═══ Records for processing

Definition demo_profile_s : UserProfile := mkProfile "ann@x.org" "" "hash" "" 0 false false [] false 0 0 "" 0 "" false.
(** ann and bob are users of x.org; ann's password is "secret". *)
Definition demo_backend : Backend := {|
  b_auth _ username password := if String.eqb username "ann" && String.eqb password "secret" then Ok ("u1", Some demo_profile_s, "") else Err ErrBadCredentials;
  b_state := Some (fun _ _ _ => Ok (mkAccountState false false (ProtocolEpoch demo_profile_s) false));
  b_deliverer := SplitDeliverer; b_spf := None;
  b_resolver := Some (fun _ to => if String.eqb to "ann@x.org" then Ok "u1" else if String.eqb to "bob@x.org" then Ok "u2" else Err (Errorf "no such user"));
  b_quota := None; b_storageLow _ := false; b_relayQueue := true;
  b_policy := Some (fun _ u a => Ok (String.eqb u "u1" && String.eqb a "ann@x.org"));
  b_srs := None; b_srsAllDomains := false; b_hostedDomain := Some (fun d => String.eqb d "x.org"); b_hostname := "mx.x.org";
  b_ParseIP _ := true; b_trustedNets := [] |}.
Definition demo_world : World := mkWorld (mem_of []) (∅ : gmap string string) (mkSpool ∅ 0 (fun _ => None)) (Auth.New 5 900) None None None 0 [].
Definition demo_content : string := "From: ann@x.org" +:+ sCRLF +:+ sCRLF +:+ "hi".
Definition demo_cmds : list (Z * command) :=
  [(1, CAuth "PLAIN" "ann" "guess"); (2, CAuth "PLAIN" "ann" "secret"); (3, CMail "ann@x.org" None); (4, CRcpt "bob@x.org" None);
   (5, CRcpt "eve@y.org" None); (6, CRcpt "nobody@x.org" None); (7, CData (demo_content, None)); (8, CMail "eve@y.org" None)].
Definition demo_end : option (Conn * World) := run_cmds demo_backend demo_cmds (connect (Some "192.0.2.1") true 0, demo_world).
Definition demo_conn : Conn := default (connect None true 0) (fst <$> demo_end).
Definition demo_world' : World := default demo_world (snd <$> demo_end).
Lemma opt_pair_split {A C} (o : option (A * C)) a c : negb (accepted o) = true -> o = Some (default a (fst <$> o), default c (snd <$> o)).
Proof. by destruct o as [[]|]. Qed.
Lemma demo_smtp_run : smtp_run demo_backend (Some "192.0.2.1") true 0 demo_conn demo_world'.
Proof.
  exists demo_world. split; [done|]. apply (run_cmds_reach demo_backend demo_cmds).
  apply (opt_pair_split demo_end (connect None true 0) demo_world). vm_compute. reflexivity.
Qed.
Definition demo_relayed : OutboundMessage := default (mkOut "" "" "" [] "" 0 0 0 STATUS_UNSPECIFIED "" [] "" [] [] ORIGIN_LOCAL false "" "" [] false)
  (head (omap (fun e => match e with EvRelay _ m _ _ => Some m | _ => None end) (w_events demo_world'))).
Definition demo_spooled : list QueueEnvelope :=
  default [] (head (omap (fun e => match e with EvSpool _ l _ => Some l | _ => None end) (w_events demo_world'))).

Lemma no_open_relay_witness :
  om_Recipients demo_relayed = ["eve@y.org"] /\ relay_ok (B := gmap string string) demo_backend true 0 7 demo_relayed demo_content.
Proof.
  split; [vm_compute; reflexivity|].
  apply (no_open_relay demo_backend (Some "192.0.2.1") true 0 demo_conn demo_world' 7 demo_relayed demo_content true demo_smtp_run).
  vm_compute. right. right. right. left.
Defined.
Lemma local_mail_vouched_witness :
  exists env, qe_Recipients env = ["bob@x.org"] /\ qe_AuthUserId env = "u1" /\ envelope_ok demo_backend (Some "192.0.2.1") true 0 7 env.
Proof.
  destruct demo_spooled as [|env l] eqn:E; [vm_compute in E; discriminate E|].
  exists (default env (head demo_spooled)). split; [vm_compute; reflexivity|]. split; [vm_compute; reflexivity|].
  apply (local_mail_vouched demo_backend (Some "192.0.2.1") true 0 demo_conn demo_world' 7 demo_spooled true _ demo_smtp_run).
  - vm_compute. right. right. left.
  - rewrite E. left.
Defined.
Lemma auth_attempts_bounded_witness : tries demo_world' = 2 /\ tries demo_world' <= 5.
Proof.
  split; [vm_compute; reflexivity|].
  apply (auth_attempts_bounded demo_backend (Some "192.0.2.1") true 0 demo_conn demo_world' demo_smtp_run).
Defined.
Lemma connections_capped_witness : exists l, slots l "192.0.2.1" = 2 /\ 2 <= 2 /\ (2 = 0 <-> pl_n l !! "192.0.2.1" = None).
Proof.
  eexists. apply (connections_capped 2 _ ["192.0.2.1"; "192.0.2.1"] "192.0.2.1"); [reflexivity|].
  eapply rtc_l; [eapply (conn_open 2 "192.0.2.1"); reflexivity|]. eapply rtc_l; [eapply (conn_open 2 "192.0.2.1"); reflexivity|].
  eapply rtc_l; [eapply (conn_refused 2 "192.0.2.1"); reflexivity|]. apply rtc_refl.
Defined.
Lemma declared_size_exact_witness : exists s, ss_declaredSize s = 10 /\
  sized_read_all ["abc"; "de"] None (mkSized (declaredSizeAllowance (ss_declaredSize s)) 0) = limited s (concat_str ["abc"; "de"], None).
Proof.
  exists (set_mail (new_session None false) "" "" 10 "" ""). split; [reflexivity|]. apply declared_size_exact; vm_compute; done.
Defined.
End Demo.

══════
═══ Records for processing

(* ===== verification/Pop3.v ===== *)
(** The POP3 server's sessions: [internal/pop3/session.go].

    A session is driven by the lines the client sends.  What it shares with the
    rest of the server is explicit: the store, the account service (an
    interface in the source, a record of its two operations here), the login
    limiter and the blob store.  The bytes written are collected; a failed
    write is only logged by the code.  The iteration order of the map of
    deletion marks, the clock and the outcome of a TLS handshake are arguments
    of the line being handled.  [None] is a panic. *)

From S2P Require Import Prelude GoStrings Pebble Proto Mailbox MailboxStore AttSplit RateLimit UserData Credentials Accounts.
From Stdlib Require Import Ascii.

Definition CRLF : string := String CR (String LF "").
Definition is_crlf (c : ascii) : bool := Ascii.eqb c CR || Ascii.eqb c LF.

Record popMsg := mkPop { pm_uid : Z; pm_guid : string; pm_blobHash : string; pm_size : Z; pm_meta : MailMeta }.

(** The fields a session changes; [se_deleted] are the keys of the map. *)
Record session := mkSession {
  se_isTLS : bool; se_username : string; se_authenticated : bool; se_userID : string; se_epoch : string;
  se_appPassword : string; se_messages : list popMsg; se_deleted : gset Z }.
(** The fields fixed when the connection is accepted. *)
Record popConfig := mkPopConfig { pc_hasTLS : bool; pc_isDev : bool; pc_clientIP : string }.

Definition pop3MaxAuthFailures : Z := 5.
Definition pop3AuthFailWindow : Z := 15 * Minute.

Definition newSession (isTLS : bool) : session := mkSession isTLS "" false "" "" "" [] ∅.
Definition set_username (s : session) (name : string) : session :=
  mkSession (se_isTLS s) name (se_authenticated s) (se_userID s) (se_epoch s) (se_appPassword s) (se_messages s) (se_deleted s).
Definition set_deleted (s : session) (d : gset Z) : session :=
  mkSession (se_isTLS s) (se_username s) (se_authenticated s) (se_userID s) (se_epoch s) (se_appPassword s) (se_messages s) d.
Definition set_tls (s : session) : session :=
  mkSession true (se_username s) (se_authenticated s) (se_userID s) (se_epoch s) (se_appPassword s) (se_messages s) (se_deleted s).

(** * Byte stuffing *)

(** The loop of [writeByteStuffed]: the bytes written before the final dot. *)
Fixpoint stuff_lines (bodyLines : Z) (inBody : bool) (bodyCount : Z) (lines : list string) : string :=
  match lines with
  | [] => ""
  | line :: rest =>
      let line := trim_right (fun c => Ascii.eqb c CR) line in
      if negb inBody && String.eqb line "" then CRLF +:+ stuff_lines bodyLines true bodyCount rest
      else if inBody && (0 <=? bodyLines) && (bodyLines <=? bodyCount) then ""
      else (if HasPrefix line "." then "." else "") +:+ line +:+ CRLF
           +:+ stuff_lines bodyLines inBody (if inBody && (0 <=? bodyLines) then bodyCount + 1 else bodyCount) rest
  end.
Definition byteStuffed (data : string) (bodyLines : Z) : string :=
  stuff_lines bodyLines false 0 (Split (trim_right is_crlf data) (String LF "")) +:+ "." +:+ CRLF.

══════

Once you find the line with "Definition demo_profile_s : UserProfile" in the entries above, output it and each line after it up to and including the line with "Definition demo_content : string", and nothing else.

## Answer space
Definition demo_profile_s : UserProfile := mkProfile "ann@x.org" "" "hash" "" 0 false false [] false 0 0 "" 0 "" false.
(** ann and bob are users of x.org; ann's password is "secret". *)
Definition demo_backend : Backend := {|
  b_auth _ username password := if String.eqb username "ann" && String.eqb password "secret" then Ok ("u1", Some demo_profile_s, "") else Err ErrBadCredentials;
  b_state := Some (fun _ _ _ => Ok (mkAccountState false false (ProtocolEpoch demo_profile_s) false));
  b_deliverer := SplitDeliverer; b_spf := None;
  b_resolver := Some (fun _ to => if String.eqb to "ann@x.org" then Ok "u1" else if String.eqb to "bob@x.org" then Ok "u2" else Err (Errorf "no such user"));
  b_quota := None; b_storageLow _ := false; b_relayQueue := true;
  b_policy := Some (fun _ u a => Ok (String.eqb u "u1" && String.eqb a "ann@x.org"));
  b_srs := None; b_srsAllDomains := false; b_hostedDomain := Some (fun d => String.eqb d "x.org"); b_hostname := "mx.x.org";
  b_ParseIP _ := true; b_trustedNets := [] |}.
Definition demo_world : World := mkWorld (mem_of []) (∅ : gmap string string) (mkSpool ∅ 0 (fun _ => None)) (Auth.New 5 900) None None None 0 [].
Definition demo_content : string := "From: ann@x.org" +:+ sCRLF +:+ sCRLF +:+ "hi".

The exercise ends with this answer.